Write to shared memory

Recently I started to learn CUDA programming, and be attracted at once. Now I want to program a FFT code with CUDA. Before this, I tested a 2-dimension using CUFFT lib, it aquire a good performance in about 25000000 clock ticks( one third for memory copy). But my code do 1-dimension FFT will cost the same time. I checked it, found that it’s very time-consuming while writing shared memory.

To avoid bank conflict, I set stride to be a big odd number, where’s my fault? Can you help me and give me some advice? thank you!
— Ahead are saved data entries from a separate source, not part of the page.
(* ===== verification/Tracker.v ===== *)
(** * The WAL tracker

    [src/tidehunter/src/wal/tracker.rs]: the thread that turns "this WAL
    position is now in the in-memory index" notifications, arriving in any
    order, into the frontier [last_processed], and the latches that pin the
    frontier other threads observe.

    [tracker_handle] is one iteration of [WalTrackerThread::run]: it takes the
    thread's state and a message and returns the new state with the replies and
    finalized maps it sends out.  [tracker_step] puts the thread behind its FIFO
    channel, with the guards that hold it back. *)

From Stdlib Require Import ZArith Lia List Sorting.Sorted.
From stdpp Require Import base tactics list gmap strings relations.
From S2P Require Import Prelude BTree Bytes Position Layout Allocator.

Local Open Scope Z_scope.

(** ** [WalTrackerState] *)

Record WalTrackerState := mkTrackerState {
  ts_pending : list (Z * AllocationResult);
  ts_last_processed : LastProcessed;
  ts_highest_seen : Z;
}.

Definition tracker_state_new_empty (last_processed : LastProcessed) : WalTrackerState :=
  mkTrackerState [] last_processed last_processed.

(** The [while let Some(next_result) = self.pending.remove(&result.next_position())]
    loop: it follows the chain of pending allocations from [result]; the third
    component lists the allocations the callback is called on.  Every turn
    removes an entry, so [fuel] above the number of pending entries is enough. *)
Fixpoint drain_pending (fuel : nat) (pending : list (Z * AllocationResult))
    (result : AllocationResult) :
    list (Z * AllocationResult) * AllocationResult * list AllocationResult :=
  match fuel with
  | O => (pending, result, [])
  | S fuel' =>
      match bt_get (alloc_next_position result) pending with
      | None => (pending, result, [])
      | Some next_result =>
          let '(p, r, cb) :=
            drain_pending fuel' (bt_remove (alloc_next_position result) pending) next_result in
          (p, r, next_result :: cb)
      end
  end.

(** [add_processed]: the new state, the frontier if it advanced, and the
    allocations passed to the callback in order. *)
Definition add_processed (st : WalTrackerState) (result : AllocationResult) :
    WalTrackerState * option LastProcessed * list AllocationResult :=
  let highest_seen := Z.max (ts_highest_seen st) (alloc_next_position result) in
  if negb (ts_last_processed st =? previous_position result) then
    (mkTrackerState (bt_insert (previous_position result) result (ts_pending st))
       (ts_last_processed st) highest_seen, None, [])
  else
    let '(pending, last, cb) :=
      drain_pending (S (length (ts_pending st))) (ts_pending st) result in
    let last_processed := alloc_next_position last in
    (mkTrackerState pending last_processed highest_seen, Some last_processed, result :: cb).

(** ** [WalTrackerThread] *)

Record WalTrackerLatch := mkLatch { latch_id : Z; latch_position : LastProcessed }.

(** Response channels are named by a number. *)
Record PendingLatchRequest := mkLatchRequest { plr_target : Z; plr_id : Z; plr_response : nat }.
Record PendingWait := mkPendingWait { pw_target : Z; pw_response : nat }.

Record WalTrackerThread := mkTracker {
  tt_last_processed : LastProcessed;
  tt_state : WalTrackerState;
  tt_latches : list ((Z * Z) * unit);
  tt_next_latch_id : Z;
  tt_pending_requests : list PendingLatchRequest;
  tt_pending_waits : list PendingWait;
}.

Definition tracker_start (last_processed : LastProcessed) : WalTrackerThread :=
  mkTracker last_processed (tracker_state_new_empty last_processed) [] 0 [] [].

Inductive WalTrackerMessage :=
| AllocationMessage (result : AllocationResult)
| LatchRequest (response : nat)
| LatchRelease (latch : WalTrackerLatch)
| WaitProcessed (response : nat)
| BarrierMessage.

(** What the thread sends: [mapper.map_finalized], latch replies, wait replies. *)
Inductive tracker_event :=
| MapFinalized (map : MapId)
| LatchReply (response : nat) (latch : WalTrackerLatch)
| WaitReply (response : nat).

(** The internal frontier capped by the smallest latched position. *)
Definition latch_cap (latches : list ((Z * Z) * unit)) (internal : LastProcessed) : LastProcessed :=
  match latches with
  | [] => internal
  | ((min_position, _), _) :: _ => Z.min internal min_position
  end.

(** [publish]: sets the externally observed frontier. *)
Definition tracker_publish (t : WalTrackerThread) : WalTrackerThread :=
  let internal := ts_last_processed (tt_state t) in
  let external := latch_cap (tt_latches t) internal in
  mkTracker external (tt_state t) (tt_latches t) (tt_next_latch_id t)
    (tt_pending_requests t) (tt_pending_waits t).

Definition fulfill_pending_requests (t : WalTrackerThread) :
    WalTrackerThread * list tracker_event :=
  let last_processed := ts_last_processed (tt_state t) in
  let ready_latch := fun r => plr_target r <=? last_processed in
  let ready_wait := fun w => pw_target w <=? last_processed in
  (mkTracker (tt_last_processed t) (tt_state t) (tt_latches t) (tt_next_latch_id t)
     (List.filter (fun r => negb (ready_latch r)) (tt_pending_requests t))
     (List.filter (fun w => negb (ready_wait w)) (tt_pending_waits t)),
   List.map (fun r => LatchReply (plr_response r) (mkLatch (plr_id r) (plr_target r)))
     (List.filter ready_latch (tt_pending_requests t)) ++
   List.map (fun w => WaitReply (pw_response w)) (List.filter ready_wait (tt_pending_waits t))).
[codebox]#define MATRIX_SIZE (1<<9)

#define BLOCK_SIZE (1<<9)

global

void FFT_2D_Radix2(DATA_TYPE* dg_buffer, int N )

{

int tid, rev, pos, pre, stride = 33;

tid = threadIdx.x;

rev = bit_reverse3(tid, tail_zero_nums(N));

shared DATA_TYPE s_DataR[MATRIX_SIZE]; // 512*4 = 2kB

shared DATA_TYPE s_DataI[MATRIX_SIZE]; // 512*4 = 2kB

shared DATA_TYPE s_CosTable[MATRIX_SIZE]; // 512*4 = 2kB

shared DATA_TYPE s_SinTable[MATRIX_SIZE]; // 512*4 = 2kB

pos = tid * stride % MATRIX_SIZE;

s_DataR[pos] = dg_buffer[blockIdx.x * BLOCK_SIZE + rev]; //------------------------------------time-consuming

s_DataI[pos] = dg_buffer[N*N + blockIdx.x * BLOCK_SIZE + rev]; //-----------------------------------time-consuming

float theta = GV_2PI / N;

s_SinTable[pos] = __sinf( theta * tid );

s_CosTable[pos] = __cosf( theta * tid );

__syncthreads();

int step, w;

for(step = 1;step<N;step=step*2)

{

if(tid & step)

{

w = ( tid & ( step - 1 ) ) * stride % MATRIX_SIZE;

DATA_TYPE tempR = s_DataR[pos] * s_CosTable[w] + s_DataI[pos] * s_SinTable[w];

DATA_TYPE tempI = s_DataI[pos] * s_CosTable[w] - s_DataR[pos] * s_SinTable[w];

pre = ( tid - step ) * stride % MATRIX_SIZE;

s_DataR[pos] = s_DataR[pre] - tempR; //-----------------------------------------------time-consuming

s_DataI[pos] = s_DataI[pre] - tempI; //-----------------------------------------------time-consuming

s_DataR[pre] += tempR; //-----------------------------------------------time-consuming

s_DataI[pre] += tempI; //-----------------------------------------------time-consuming

}

__syncthreads();

}

}[/codebox]

Quote from the cuda programming guide:

N.

Thank you, Nico! I’ll remember these skills.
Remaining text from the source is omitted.